In computing, privilege is defined as the delegation of authority to perform security-relevant functions on a computer system. A privilege allows a user to perform an action with security consequences. Examples of various privileges include the ability to create a new user, install software, or change kernel functions.

Users who have been delegated extra levels of control are called privileged. Users who lack most privileges are defined as unprivileged, regular, or normal users.

==Theory==
Privileges can either be automatic, granted, or applied for.

An automatic privilege exists when there is no requirement to have permission to perform an action. For example, on systems where people are required to log into a system to use it, logging out will not require a privilege. Systems that do not implement file protection - such as MS-DOS - essentially give unlimited privilege to perform any action on a file.
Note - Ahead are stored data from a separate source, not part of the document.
(** The preparation of the test. *)
Lemma start_testing s A (K : Z -> Z -> M dstate unit) Q :
  heap_rep (d_mach s) A -> 3 <= kheap_num_free_blocks (d_mach s) -> sector_size (d_disk s) = 512 ->
  disk_addr <> 0 -> is_u32 disk_addr -> 0 <= ex -> ex + 2048 < 4294967296 -> stable_range (d_mach s) ex 2048 ->
  (forall sp buf s', testing s' sp buf 0 -> wp (K sp buf) s' Q) ->
  wp (stream ← disk_stream_new 0; disk ← mach (load32 stream); disk_read_sectors disk 0 4 ex;;
      buf ← mach (kzalloc 2048); K stream buf) s Q.
Proof.
  intros HR Hn Hss Hd0 Hdu Hx1 Hx2 Hex HK. wp_step.
  wp_apply (stream_new_spec s A HR ltac:(lia) Hd0 Hdu). intros p s1 (i & -> & Hi & Fi & R1 & D1 & N1 & E1 & E2 & F1).
  wpd. rewrite E1. replace (set_mach (d_mach s1) s1) with s1 by by destruct s1.
  pose proof (stable_apart _ i ex 2048 ltac:(lia) Hi Fi Hex) as Hxi.
  assert (Hu : entry_is_free (d_mach s1) i = false).
  { apply not_true_iff_false. intros Hfr. apply (rep_free _ _ i R1 Hi) in Hfr. apply Hfr. exists i, 1. rewrite lookup_insert_eq. split; [done | lia]. }
  wp_apply (first_sectors_spec s1 _ i R1); try lia.
  { intros a Ha. apply (stable_mono (d_mach s)); [|by apply Hex]. intros k Hk Hfr. rewrite <- F1; [done | done |]. congruence. }
  intros _ s2 (R2 & D2 & X2 & F2 & K2 & B2). wpd.
  assert (Hn2 : kheap_num_free_blocks (d_mach s2) = kheap_num_free_blocks (d_mach s1)) by (by apply (rep_num_free _ _ _ R1 R2)).
  wp_apply (kzalloc_obj (d_mach s2) _ 2048 R2 ltac:(lia) ltac:(lia)).
  intros p x (j & m & -> & Hj & Fj & -> & Hm & HAj & R3 & N3).
  apply HK. apply (setup_testing s2 _ (<[i := 1]> A) i j m); try done; try lia; try congruence.
  - intros ->. rewrite F2 in Fj by done. congruence.
  - by rewrite F2.
  - rewrite <- E1. apply rd32_ext. intros a Ha. apply K2. lia.
  - rewrite <- E2. apply rd32_ext. intros a Ha. apply K2. lia.
Qed.
(* ===== verification/Ustring.v ===== *)
(** * programs/stdlib: the string routines

    stdlib.c repeats the string routines of the kernel's string.c, so they are
    the definitions of [Strings] and its lemmas speak of both; only strcpy and
    strncpy differ, in that they return the destination. *)
From Stdlib Require Import ZArith.
From stdpp Require Import base option.
From S2P Require Import Prelude Strings.
Local Open Scope Z_scope.

Definition strlen := Strings.strlen.
Definition strnlen := Strings.strnlen.
Definition strcpy (fuel : nat) (dst src : Z) (m : ram) : option (Z * ram) :=
  (fun m => (dst, m)) <$> Strings.strcpy fuel dst src m.
Definition strncpy (dst src maxlen : Z) (m : ram) : Z * ram := (dst, Strings.strncpy dst src maxlen m).
Definition strncmp := Strings.strncmp.
Definition strnlen_terminator := Strings.strnlen_terminator.
Definition to_lower := Strings.to_lower.
Definition istrncmp := Strings.istrncmp.
Definition is_digit := Strings.is_digit.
A granted privilege exists as a result of presenting some credential to the privilege granting authority. This is usually accomplished by logging on to a system with a username and password, and if the username and password supplied are correct, the user is granted additional privileges.
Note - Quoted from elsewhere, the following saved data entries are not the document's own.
(** The path of the program is built from the first word. *)
Lemma path_built m token w :
  cstr m (lit "0:/") (chars "0:/") /\ apart (lit "0:/") 4 shell_path 128 /\ 0 <= shell_path /\ shell_path + 128 <= 4294967296 ->
  cstr m token w -> apart token (Z.of_nat (length w) + 1) shell_path 128 ->
  (length w < 120)%nat -> (3 < fuel)%nat ->
  exists m2, Strings.strcpy fuel shell_path (lit "0:/") (memset shell_path 0 128 m) = Some m2 /\
    let m3 := Strings.strncpy (u32 (shell_path + 3)) token 120 m2 in
    cstr m3 shell_path (chars "0:/" ++ w) /\
    forall a, a < shell_path \/ shell_path + 128 <= a -> rd8 m3 a = rd8 m a.
Proof.
  intros (Hpre & Hpp & Hpath) Ht Ha Hw Hf. unfold apart in *. change (length (chars "0:/")) with 3%nat in *.
  destruct (strcpy_cstr (memset shell_path 0 128 m) shell_path (lit "0:/") (chars "0:/") fuel) as (m2 & E2 & C2 & F2);
    change (length (chars "0:/")) with 3%nat in *; try lia.
  { eapply cstr_ext; [|exact Hpre]. intros a Hx. apply rd8_memset_out; change (length (chars "0:/")) with 3%nat in *; lia. }
  assert (F2' : forall a, a < shell_path \/ shell_path + 128 <= a -> rd8 m2 a = rd8 m a)
    by (intros a Hx; rewrite F2 by lia; apply rd8_memset_out; lia).
  exists m2. split; [done|]. cbv zeta. rewrite u32_small by lia.
  destruct (strncpy_cstr m2 (shell_path + 3) token w 120) as [C3 F3]; try lia.
  { eapply cstr_ext; [|exact Ht]. intros a Hx. apply F2'. lia. }
  rewrite take_ge in C3 by lia. split.
  - destruct (cstr_char _ _ _ 0 C2) as (c0 & [= <-] & _ & R0); [cbn; lia|].
    destruct (cstr_char _ _ _ 1 C2) as (c1 & [= <-] & _ & R1); [cbn; lia|].
    destruct (cstr_char _ _ _ 2 C2) as (c2 & [= <-] & _ & R2); [cbn; lia|].
    change (chars "0:/" ++ w) with (48 :: 58 :: 47 :: w). rewrite !cstr_cons.
    replace (shell_path + 1 + 1 + 1) with (shell_path + 3) by lia. replace (shell_path + 1 + 1) with (shell_path + 2) by lia.
    rewrite Z.add_0_r in R0. unfold rdc in *. rewrite !F3 by lia. split_and!; done || lia.
  - intros a Hx. rewrite F3 by lia. by apply F2'.
Qed.

(** C21: a line of words separated by single blanks, at most 100 characters
    long, that does not begin with the name of a built-in command (clear, tok,
    info args or showmt in any letter case).  What the shell does with it is to
    make the system call for a process with the path of the first word, in
    lower case, on drive 0, the number of the words, the total length of the
    words with a terminator each, and the buffer, in this order; the buffer then
    holds the words as terminated strings one after the other, of exactly that
    length, which is what the kernel's process_add_arguments takes.  No call
    was made before it, and the search position of strtok is NULL again for the
    next line.  On a negative answer the shell prints the message
    with the name, else it waits for the process of the answer. *)
Theorem shell_passes_arguments (u : ustate E) (w : list Z) (ws : list (list Z)) (argc argv : Z)
    (Hw : Forall word (w :: ws)) (Hline : cstr (u_mem u) shell_buf (unwords (w :: ws)))
    (Hb : builtin_command (unwords (w :: ws)) = false)
    (Hlen : (length (unwords (w :: ws)) <= 100)%nat) (HS : shell_placed (u_mem u)) (Hsp : sp u = 0)
    (Hf : (100 < fuel)%nat) :
  exists u', sp u' = 0 /\
    cstr (u_mem u') shell_path (chars "0:/" ++ (to_lower <$> w)) /\
    args_at (u_mem u') shell_buf ((to_lower <$> w) :: ws) /\
    forall r e, sys_create_proccess (u_mem u') shell_path (Z.of_nat (length (w :: ws))) (args_len (w :: ws)) shell_buf (u_env u) = (r, e) ->
      run_line fuel argc argv u =
      (if i32 r <? 0 then sprintf fuel ("Command not found: %s" +:+ newline) [shell_buf];; mret tt
       else wait_pid_blocking fuel (i32 r)) (set_env e u').
Proof.
  pose proof HS as [S1 S2 S3 S4 S5 S6 S7 S8 S9]. unfold apart in *.
  pose proof (args_len_unwords (w :: ws) ltac:(done)) as Hal. pose proof (args_len_nonneg ws).
  assert (Hne : unwords (w :: ws) <> []).
  { apply Forall_cons in Hw as [ [Hw _] _]. cbn [unwords]. by destruct w. }
  rewrite (run_line_starts u (unwords (w :: ws))) by (done || lia).
  edestruct line_cut as (m2 & E2 & [C2 A2] & F2); try done. unfold start_command. rewrite E2. clear E2.
  cbn [args_len] in Hal.
  destruct (str_to_lower_loop_spec w fuel shell_buf 0 m2) as (m3 & E3 & C3 & F3); [by rewrite Z.add_0_r | lia |].
  rewrite Z.add_0_r in *.
  assert (A3 : args_at m3 shell_buf ((to_lower <$> w) :: ws)).
  { split; [done|]. rewrite length_fmap. apply (args_at_ext m2); [|lia | lia | done]. intros a Hx. apply F3. lia. }
  assert (S3' : cstr m3 (lit "0:/") (chars "0:/")).
  { eapply cstr_ext; try eassumption; intros a Hx; (rewrite F3; [apply F2|]); cbn in Hx; lia. }
  destruct (path_built m3 shell_buf (to_lower <$> w) ltac:(done) C3) as (m4 & E4 & C5 & F5);
    rewrite ?length_fmap; unfold apart; try lia.
  erewrite bind_run by (unfold lift_opt, str_to_lower; cbn [u_mem set_sp set_mem]; by rewrite E3).
  erewrite bind_run by done. erewrite bind_run by (unfold lift_opt, Ustring.strcpy; cbn [u_mem set_sp set_mem]; by rewrite E4).
  erewrite bind_run by done. exists (set_mem (strncpy (u32 (shell_path + 3)) shell_buf 120 m4) (set_sp 0 u)). split_and!; [reflexivity | exact C5 | |].
  - apply (args_at_ext m3); [|lia | | done]; cbn [args_len u_mem set_mem]; rewrite length_fmap; [intros a Hx; apply F5; lia | lia].
  - intros r e He. unfold launch. erewrite bind_run; [reflexivity|]. unfold create_proccess, call.
    cbn [u_env u_mem set_mem set_sp] in *. by rewrite He.
Qed.
End command.

(** The line ["LS -l"]. *)
#[local] Instance shell_example : ProgramLayout := {|
  lit s := if decide (s = " ") then 0x1000 else if decide (s = "0:/") then 0x1010 else if decide (s = "clear") then 0x1020
           else if decide (s = "tok") then 0x1030 else if decide (s = "info args") then 0x1040
           else if decide (s = "showmt") then 0x1050 else 0x1100;
  lit_showmt_args := 0x1200; shell_buf := 0x2000; shell_path := 0x3000; printf_buf := 0x4000;
  addr_argc := 0x5000; addr_argv := 0x5004 |}.
Definition command_ram : ram :=
  foldr (fun s m => put_string (chars s) (lit s) m) (put_string (chars "LS -l") 0x2000 ∅) (" " :: "0:/" :: builtins)%string.
Definition command : ustate terminal := mk_user command_ram HEAP_TOP HEAP_TOP 0 (mk_terminal [] [] []).

(** A string in a concrete memory, by evaluation. *)
Fixpoint cstrb (m : ram) (p : Z) (l : list Z) : bool :=
  match l with
  | [] => (0 <=? p) && (p <? 4294967296) && (rdc m p =? 0)
  | c :: l => (0 <=? p) && negb (c =? 0) && (rdc m p =? c) && cstrb m (p + 1) l
  end.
A privilege is applied for by either an executed program issuing a request for advanced privileges, or by running some program to apply for the additional privileges. An example of a user applying for additional privileges is provided by the sudo command to run a command as superuser (root) user, or by the Kerberos authentication system.

Modern processor architectures have multiple CPU modes that allows the OS to run at different privilege levels. Some processors have two levels (such as user and supervisor); i386+ processors have four levels (#0 with the most, #3 with the least privileges). Tasks are tagged with a privilege level. Resources (segments, pages, ports, etc.) and the privileged instructions are tagged with a demanded privilege level. When a task tries to use a resource, or execute a privileged instruction, the processor determines whether it has the permission (if not, a "protection fault" interrupt is generated). This prevents user tasks from damaging the OS or each other.
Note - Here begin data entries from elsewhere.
(* ===== verification/Blank.v ===== *)
(** * programs/blank: the second program

    Started with ["showmt"] it counts upwards and prints every thirty millionth
    number, which makes the switching of processes visible; otherwise it lists
    its arguments.  The function [screen], which nothing calls, is a loop that
    answers keys. *)
From Stdlib Require Import ZArith Lia String.
From stdpp Require Import base numbers gmap list strings.
From S2P Require Import Prelude Ustring Strings Machine UserLib Shell.
Local Open Scope Z_scope.

Section blank.
Context {E : Type} {os : OS E} {lay : ProgramLayout} (fuel : nat).

(** The loop that counts; [i] is an [int]. *)
Fixpoint count_loop (n : nat) (i : Z) : M (ustate E) Z :=
  match n with
  | O => spin
  | S n =>
    let i := i32 (i + 1) in
    (if Z.rem i 30000000 =? 0 then sprintf fuel ("i=%d" +:+ newline) [i];; mret tt else mret tt);;
    if (i <? 0) || (30000000 * 8 <? i) then mret 0 else count_loop n i
  end.

Definition main (argc argv : Z) : M (ustate E) Z :=
  m ← gets u_mem;
  if (2 <=? argc) && (Ustring.strncmp m (rd32 m (u32 (argv + 4))) (lit "showmt") 5 =? 0) then count_loop fuel 0
  else
    print (lit ("Greetings! you started blank.c and passed the args listed below" +:+ newline)) 100;;
    sprintf fuel ("&argc: %p" +:+ newline) [addr_argc];;
    sprintf fuel ("&argv: %p" +:+ newline) [addr_argv];;
    sprintf fuel ("argc: %d" +:+ newline) [argc];;
    sprintf fuel ("argv: %p" +:+ newline) [argv];;
    argv_loop fuel (Z.to_nat argc) argc argv 0;;
    mret 0.

(** ** The keys of [screen] *)

(** [for (int i = 0; i < 28; i++)] of the answer to ['M']. *)
Fixpoint letters_loop (n : nat) (ptr i : Z) : M (ustate E) unit :=
  match n with
  | O => mret tt
  | S n =>
    on_mem (fun m => wr8 m (u32 (ptr + i)) (97 + i));;
    (if i =? 27 then on_mem (fun m => wr8 m (u32 (ptr + i)) 0) else mret tt);;
    letters_loop n ptr (i + 1)
  end.

Definition screen_malloc : M (ustate E) unit :=
  ptr ← malloc 28;
  if ptr =? 0 then print (lit ("malloc failed" +:+ newline)) 100
  else
    print (lit ("malloc success" +:+ newline)) 100;;
    letters_loop 28 ptr 0;;
    print ptr 100;;
    put_char 10.

(** [buf] and [buf2] are the local arrays of 12 bytes. *)
Definition screen_itoa (buf buf2 : Z) : M (ustate E) unit :=
  on_mem (itoa 123456789 buf);;
  print buf 100;;
  print (lit "19891213") 100;;
  x ← gets (fun u => atoi (lit "19891213") (u_mem u));
  on_mem (itoa x buf2);;
  put_char 10;;
  print buf2 100;;
  put_char 10.

(** One turn of the loop.  ['P'] writes to memory of the kernel: a page
    fault. *)
Definition screen_key (buf buf2 : Z) : M (ustate E) unit :=
  c ← get_key;
  if c =? 0 then mret tt
  else
    put_char c;;
    (if c =? 77 then screen_malloc else mret tt);;
    (if c =? 80 then (fun u => Panic "page fault" u) else mret tt);;
    (if c =? 73 then screen_itoa buf buf2 else mret tt).

Fixpoint screen_loop (n : nat) (buf buf2 : Z) : M (ustate E) unit :=
  match n with
  | O => spin
  | S n => screen_key buf buf2;; screen_loop n buf buf2
  end.

Definition screen (buf buf2 : Z) : M (ustate E) unit :=
  sprintf fuel ("Yo %d" +:+ newline) [123];;
  screen_loop fuel buf buf2.
End blank.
In computer programming, exceptions related to privileged instruction violations may be caused when an array has been accessed out of bounds or an invalid pointer has been dereferenced when the invalid memory location referenced is a privileged location, such as one controlling device input/output. This is particularly more likely to occur in programming languages such as C, which use pointer arithmetic or do not check array bounds automatically.

===Criticism===
Mark Miller has critiqued the framing of privilege as being poorly defined and hard to measure, and suggested that authority can be defined as the set of things a program can do, which is more helpful.

==Unix==
On Unix-like systems, the superuser (commonly known as 'root') owns all the privileges. Ordinary users are granted only enough permissions to accomplish their most common tasks. UNIX systems have built-in security features. Most users cannot set up a new user account nor do other administrative procedures. The user “root” is a special user, something called super-user, which can do anything at all on the system. This high degree power is necessary to fully administer a UNIX system, but it also allows its user to make a mistake and cause system problems.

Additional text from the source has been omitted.